Almost immediately upon the invasion of Belgium the German authorities, in pursuance of their system of terrorization, shipped to Germany considerable groups of the population. On October 12,1915, a general order was issued by the German military government in Belgium providing that persons who should “refuse work suitable to their occupation and in the execution of which the military administration is interested,” should be subject to one year’s imprisonment or to deportation to Germany. Numerous sentences, both of men and women, were imposed under that order.
The wholesale deportation of Belgian workmen to Germany, which began October 3, 1916, proceeded on different grounds, for, having stripped large sections of the country of machinery and raw materials, the military authorities now came forward with the plea that it was necessary to send the labor after it. The number of workmen deported is variously estimated at between one and three hundred thousand.
“The rage, the terror, the despair” excited by this measure all over Belgium, our minister, Brand Whitlock, reported, “were beyond anything we had witnessed since the day the Germans poured into Brussels. I am constantly in receipt of reports from all over Belgium that bear out the stories of brutality and cruelty.
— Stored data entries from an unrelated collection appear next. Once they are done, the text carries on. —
(* ===== verification/Backoff.v ===== *)
(** * Backoff: userspace/libpm/include/backoff.h

    The exponential backoff shared by libpm's procfs I/O loops and loc_gen's VTS adapter.
    [cur_us] and [max_us] are [uint32_t]; doubling is done in 64 bits. *)
From stdpp Require Import prelude.
From Stdlib Require Import ZArith Lia.
From S2P Require Import Prelude.

Local Open Scope Z_scope.

Record pm_backoff := mk_backoff { cur_us : Z; max_us : Z }.

Definition pm_backoff_init (init_us max_us : Z) : pm_backoff :=
  {| cur_us := if bool_of_int init_us then init_us else 100;
     max_us := if bool_of_int max_us then max_us else 20000 |}.

Definition pm_backoff_next (b : pm_backoff) : Z * pm_backoff :=
  let v := cur_us b in
  let nxt := u64 (cur_us b * 2) in
  (v, {| cur_us := if max_us b <? nxt then max_us b else u32 nxt;
         max_us := max_us b |}).

(** The states and delays of a run of [pm_backoff_next]. *)
Fixpoint backoff_run (n : nat) (b : pm_backoff) : pm_backoff :=
  match n with
  | O => b
  | S n => (pm_backoff_next (backoff_run n b)).2
  end.

Definition backoff_delay (n : nat) (b : pm_backoff) : Z :=
  (pm_backoff_next (backoff_run n b)).1.

Definition wf_backoff (b : pm_backoff) : Prop :=
  1 ≤ cur_us b < 2 ^ 32 ∧ 1 ≤ max_us b < 2 ^ 32.

(** ** Lemmas *)

Lemma wf_backoff_init i m :
  in_u 32 i → in_u 32 m → wf_backoff (pm_backoff_init i m).
Proof. unfold in_u, wf_backoff, pm_backoff_init. simpl. intros; b2p; lia. Qed.

Lemma pm_backoff_next_spec b :
  wf_backoff b →
  pm_backoff_next b = (cur_us b, mk_backoff (Z.min (2 * cur_us b) (max_us b)) (max_us b)).
Proof.
  intros [Hc Hm]. unfold pm_backoff_next.
  assert (u64 (cur_us b * 2) = 2 * cur_us b) as ->.
  { unfold u64. rewrite wrapu_small; [lia|]. unfold in_u. lia. }
  f_equal. f_equal. tests; [lia|].
  unfold u32. rewrite wrapu_small; [lia|]. unfold in_u. lia.
Qed.

Lemma wf_backoff_next b : wf_backoff b → wf_backoff (pm_backoff_next b).2.
Proof.
  intros H. rewrite pm_backoff_next_spec by done. destruct H. unfold wf_backoff; simpl. lia.
Qed.

Lemma wf_backoff_run n b : wf_backoff b → wf_backoff (backoff_run n b).
Proof. intros H. induction n; simpl; [done|]. by apply wf_backoff_next. Qed.

Lemma backoff_run_succ n b :
  wf_backoff b →
  backoff_run (S n) b = mk_backoff (Z.min (2 ^ Z.of_nat (S n) * cur_us b) (max_us b)) (max_us b).
Proof.
  intros Hb. induction n as [|n IH].
  - cbn [backoff_run]. by rewrite pm_backoff_next_spec.
  - change (backoff_run (S (S n)) b) with (pm_backoff_next (backoff_run (S n) b)).2.
    rewrite pm_backoff_next_spec by by apply wf_backoff_run. rewrite IH; simpl. f_equal.
    replace (Z.of_nat (S (S n))) with (Z.of_nat (S n) + 1) by lia.
    rewrite Z.pow_add_r by lia. destruct Hb. lia.
Qed.

Lemma backoff_delay_ge n b :
  wf_backoff b → Z.min (cur_us b) (max_us b) ≤ backoff_delay n b.
Proof.
  intros Hb. unfold backoff_delay.
  rewrite pm_backoff_next_spec by by apply wf_backoff_run. cbn [fst].
  destruct n as [|n]; [simpl; lia|]. rewrite backoff_run_succ by done. cbn [cur_us].
  assert (1 ≤ 2 ^ Z.of_nat (S n)) by (change 1 with (2 ^ 0); apply Z.pow_le_mono_r; lia).
  destruct Hb. nia.
Qed.

(** ** Properties *)

(** The delays of a run. The first call returns the initial delay as it is, even above
    the maximum; call [n >= 1] returns [min (init * 2^n) max]: exponential growth capped at
    [max_us], with no wrap-around of the 32-bit fields. *)
Theorem backoff_delays (i m : Z) (n : nat) :
  in_u 32 i → in_u 32 m →
  let b := pm_backoff_init i m in
  backoff_delay 0 b = cur_us b
  ∧ backoff_delay (S n) b = Z.min (2 ^ Z.of_nat (S n) * cur_us b) (max_us b)
  ∧ in_u 32 (backoff_delay n b).
Proof.
  intros Hi Hm b. assert (wf_backoff b) as Hb by by apply wf_backoff_init.
  assert (∀ k, backoff_delay k b = cur_us (backoff_run k b)) as E.
  { intros k. unfold backoff_delay. by rewrite pm_backoff_next_spec by by apply wf_backoff_run. }
  rewrite !E. split_and!; [done|by rewrite backoff_run_succ|].
  destruct (wf_backoff_run n b Hb) as [? ?]. unfold in_u. lia.
Qed.

Lemma backoff_delays_witness :
  backoff_delay 7 (pm_backoff_init 200 20000) = 20000.
Proof.
  pose proof (backoff_delays 200 20000 6 ltac:(vm_compute; split; congruence)
    ltac:(vm_compute; split; congruence)) as [_ [H _]].
  rewrite H. reflexivity.
Defined.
“In tearing away from nearly every humble home in the land a husband and a father or a son and brother, the Germans have lighted a fire of hatred that will never go out. It is one of those deeds that make one despair of the future of the human race, a deed coldly planned, studiously matured, and deliberately and systematically executed, a deed so cruel that German soldiers are said to have wept in its execution, and so monstrous that even German officers are now said to be ashamed.” Poland and the occupied parts of France experienced similar treatment.
CHAPTER VI
THE HOUR AND THE MAN
A beacon among the years—trying
period for president Wilson—Germany
continues dilatory tactics—peace
efforts fail—all honorable
means
exhausted—patience ceases
to be A virtue—enemy
abandons all
subterfuge—unrestricted submarine
warfare—German intrigues
with
Mexico—the Zimmermann note—America
seizes the sword—war
is
declared—Pershing goes abroad—first
troops sail—war measures—war
operations
An enormous beacon light in history will attach to the year 1917. The outstanding feature of course was the entry of the United States into the great war—the deciding factor in the struggle. It marked the departure of America from the traditional policy of political isolation from Europe. History will record that it was not a voluntary, but a forced, departure, due to the utter disregard by Germany of our rights on the seas, at home and elsewhere.